This is the official implementation of the paper Multi-Spectral Remote Sensing Image Retrieval using Geospatial Foundation Models. The experiments are explained in our paper, and you find more information about Prithvi on Hugging Face.

Approach

approach.png

GeoFM embeddings enable simple but accurate content-based image retrieval of remote sensing images. Optionally, the embeddings are compressed into smaller binary vectors to speed up the process and reduce memory usage. For each query image, similar images from the database are returned and sorted based on their distance to the query embedding.

Experimental results

experimental_results.png

The table presents the mAP@20 results for all evaluated models and datasets. We highlight the best-performing method in bold and underline the second-best one. LSH is reported with a 95% confidence interval based on five seeds as this method uses random hyperplanes.

examples.png

The figure displays examples from two datasets with query images (left), their labels, and retrieved images (right) using Prithvi and the trivial hash method. Images with green frames indicate positive matches, while those with red frames have different labels. Orange shows partial correct matches, where the number represents the number of label matches within the multi-labels.

Setup

Create an environment and install the required packages with:

# create env
conda create -n "rsir" python=3.10
# activate env
conda activate rsir
# install pytorch (e.g., with CUDA 12.1, see https://pytorch.org for other versions)
pip install torch==2.1.1 torchvision==0.16.1 torchaudio==2.1.1 --index-url https://download.pytorch.org/whl/cu121
# install requirements
pip install -r requirements.txt

Datasets

We provide bash script for downloading the datasets. Run the following script from the project root:

# optionally specific the data directory (default: 'data/')
export DATA_DIR=data

# Download BigEarthNet (~66 Gb, ~1h)
sh datasets/bigearthnet_download.sh

# Download ForestNet (3 Gb, ~5 min)
sh datasets/forestnet_download.sh

Models

You can download the model weights for Prithvi-100M from Hugging Face with the following commands.

mkdir weights
cd weights && wget https://huggingface.co/ibm-nasa-geospatial/Prithvi-100M/resolve/main/Prithvi_100M.pt

The weights are saved at weights/Prithvi_100M.pt but you can also update the path in the config file configs/prithvi_vit_us.yaml.

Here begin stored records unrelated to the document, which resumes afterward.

(** A built-in tool that may write to the workspace is never allowed without an
    approval, none has access to a network, and what is allowed without an
    approval is the inspection of the repository.  On ASCII texts [EqualFold] is
    equality up to the case of letters. *)
Theorem writing_tools_need_approval EqualFold subject action id :
  (∀ s t, is_ascii s = true → is_ascii t = true → EqualFold s t = GoText.EqualFold s t) →
  (∀ def, ToolGateway.NewMemoryRegistry builtin_tools !! id = Some def → ToolGateway.Def_NetworkMode def = Sandbox.NetworkDenyAll)
  ∧ (ToolGateway.Policy_Allowed (Evaluate EqualFold builtin_policy subject action id) = true →
     (∀ def, ToolGateway.NewMemoryRegistry builtin_tools !! id = Some def → ToolGateway.Def_WorkspaceWrite def = true →
        ToolGateway.Policy_RequiresApproval (Evaluate EqualFold builtin_policy subject action id) = true)
     ∧ (ToolGateway.Policy_RequiresApproval (Evaluate EqualFold builtin_policy subject action id) = false →
        EqualFold "inspect" action = true ∧ EqualFold "repo-inspect" id = true)).
Proof.
  intros Hfold.
  assert (∀ def, ToolGateway.NewMemoryRegistry builtin_tools !! id = Some def →
    ToolGateway.Def_NetworkMode def = Sandbox.NetworkDenyAll ∧ (ToolGateway.Def_WorkspaceWrite def = true → id = "workspace-command")) as Hreg.
  { intros def Hd. cbn in Hd. apply lookup_insert_Some in Hd as [[<- <-]|[_ Hd]]; [done|].
    apply lookup_insert_Some in Hd as [[<- <-]|[_ Hd]]; done. }
  split; [intros def Hd; by apply Hreg|]. unfold Evaluate, builtin_policy. cbn [Engine_Rules first_match PolicyRule_Subject PolicyRule_Action PolicyRule_Resource].
  unfold matches. cbn [bool_decide andb orb]. rewrite (bool_decide_true ("*" = "*")) by done.
  rewrite !(bool_decide_false (_ = "*")) by done. cbn [orb andb].
  destruct (EqualFold "inspect" action && EqualFold "repo-inspect" id) eqn:E.
  - apply andb_prop in E as [E1 E2]. intros _. split; [|done]. intros def Hd Hw. destruct (Hreg def Hd) as [_ Hid]. rewrite (Hid Hw) in E2.
    rewrite Hfold in E2 by done. discriminate E2.
  - destruct (EqualFold "execute" action && EqualFold "workspace-command" id); done.
Qed.

(** ** Starts *)

Definition first_visit (a : Admission.MemoryStore) : list Evidence := (map_to_list a).*2.
Definition sample_adapter : ModelProvider := ModelRouting.mkModelProvider "hosted" ModelRouting.ProviderTypeHosted (ModelRouting.Capabilities ModelRouting.mock_provider).
Definition sample_config (name model : string) (approved : bool) : ProviderConfig :=
  mkProviderConfig true name "https://models.example" "KEY" model "v1" 60 2 1000 1000 false approved "commercial-api" "https://license.example"
    "alice" "eu" "USD" f_zero f_zero.
Definition sample_clock : Clock := mkClock 1 2 3 4 5 6 7.
Definition sample_start (cfg : ProviderConfig) : step unit :=
  start id ToLower (λ _, "task") first_visit sample_clock cfg (Ok sample_adapter) (None, None).
Definition admitted (s : Stores) (id : string) : option bool :=
  m ← st_models s !! id;
  match @Admission.Check _ (Admission.MemoryStore_Store first_visit) m (st_admissions s) with Ok d => Some (Admission.Allowed d) | Err _ => None end.

Lemma only_approved_providers_are_admitted_witness :
  ∃ s m d, sample_start (sample_config "acme" "large" true) fresh = (Ok tt, s) ∧ st_models s !! "acme-large-v1" = Some m
    ∧ @Admission.Check _ (Admission.MemoryStore_Store first_visit) m (st_admissions s) = Ok d ∧ Admission.Allowed d = true.
Proof.
  destruct (only_approved_providers_are_admitted id ToLower (λ _, "task") first_visit sample_clock (sample_config "acme" "large" true)
    sample_adapter (None, None) "acme-large-v1" _ ltac:(reflexivity) ltac:(reflexivity) ltac:(by split) ltac:(discriminate)
    ltac:(vm_compute; reflexivity) ltac:(discriminate) ltac:(discriminate) eq_refl)
    as (s & m & d & dep & Hs & _ & _ & Hm & _ & _ & _ & _ & Hd & Hall & _).
  exists s, m, d. split; [exact Hs|]. split; [exact Hm|]. split; [exact Hd|]. apply Hall. repeat split; discriminate.
Defined.

Lemma mock_model_is_admitted_witness :
  ∃ s m d, start id ToLower (λ _, "task") first_visit sample_clock
      (mkProviderConfig false "" "" "" "" "" 0 0 0 0 false false "" "" "" "" "" f_zero f_zero) (Ok sample_adapter) (None, None) fresh = (Ok tt, s)
    ∧ st_models s !! "mock-model-v1" = Some m
    ∧ @Admission.Check _ (Admission.MemoryStore_Store first_visit) m (st_admissions s) = Ok d ∧ Admission.Allowed d = true.
Proof.
  destruct (mock_model_is_admitted id ToLower (λ _, "task") first_visit sample_clock
    (mkProviderConfig false "" "" "" "" "" 0 0 0 0 false false "" "" "" "" "" f_zero f_zero) (Ok sample_adapter) (None, None))
    as (s & m & d & dep & Hs & Hm & Hd & Ha & _); [reflexivity|reflexivity|].
  exists s, m, d. split; [exact Hs|]. split; [exact Hm|]. split; [exact Hd|exact Ha].
Defined.

Lemma writing_tools_need_approval_witness :
  ToolGateway.Policy_RequiresApproval (Evaluate GoText.EqualFold builtin_policy "agent" "execute" "workspace-command") = true.
Proof.
  destruct (writing_tools_need_approval GoText.EqualFold "agent" "execute" "workspace-command") as [_ H]; [reflexivity|].
  destruct (H eq_refl) as [Hw _]. by eapply Hw.
Defined.

(** The id of the evidence does not depend on the approval, and evidence is
    appended only once: on stores that are kept, a provider that was started
    without approval is never admitted after the configuration approves it. *)
Example later_approval_is_lost :
  let s1 := snd (sample_start (sample_config "acme" "large" false) fresh) in
  let (r2, s2) := sample_start (sample_config "acme" "large" true) s1 in
  r2 = Ok tt ∧ admitted s1 "acme-large-v1" = Some false ∧ admitted s2 "acme-large-v1" = Some false
  ∧ Model_ApprovalStatus <$> st_models s2 !! "acme-large-v1" = Some ApprovalApproved.
Proof. vm_compute. done. Qed.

The weights for the vanilla ViT with RGB channels are downloaded automatically.

Run experiments

You can save the embeddings of a dataset with:

# Save embeddings
python inference.py -c configs/prithvi_vit.yaml --dataset ForestNet --split val
python inference.py -c configs/prithvi_vit.yaml --dataset ForestNet --split test

If you want to save the embeddings of all evaluated models and dataset versions, you can run:

bash inference.sh

Evaluate all saved embeddings with given

# Run experiments
python experiments.py --match any --distance_function hamming --hash_method trivial --hash_length 32
# You can also combine multiple methods
python experiments.py --match any --distance_function hamming --hash_method trivial,lsh,none --hash_length 32,768

Speed experiments

You need a running Milvus instance for these experiments.

With saved BigEarthNet embeddings, run the experiments with:

python speed_test_milvus.py

If you want to run the experiments on another machine, connect to Milvus via ssh.

ssh <server> -L19530:localhost:19530

Citation

@article{RSIR2024,
  title={{Multi-Spectral Remote Sensing Image Retrieval using Geospatial Foundation Models}},
  author={Blumenstiel, Benedikt and Moor, Viktoria and Kienzler, Romeo and Brunschwiler, Thomas},
  journal={arXiv preprint arXiv:2403.02059},
  year={2024}
}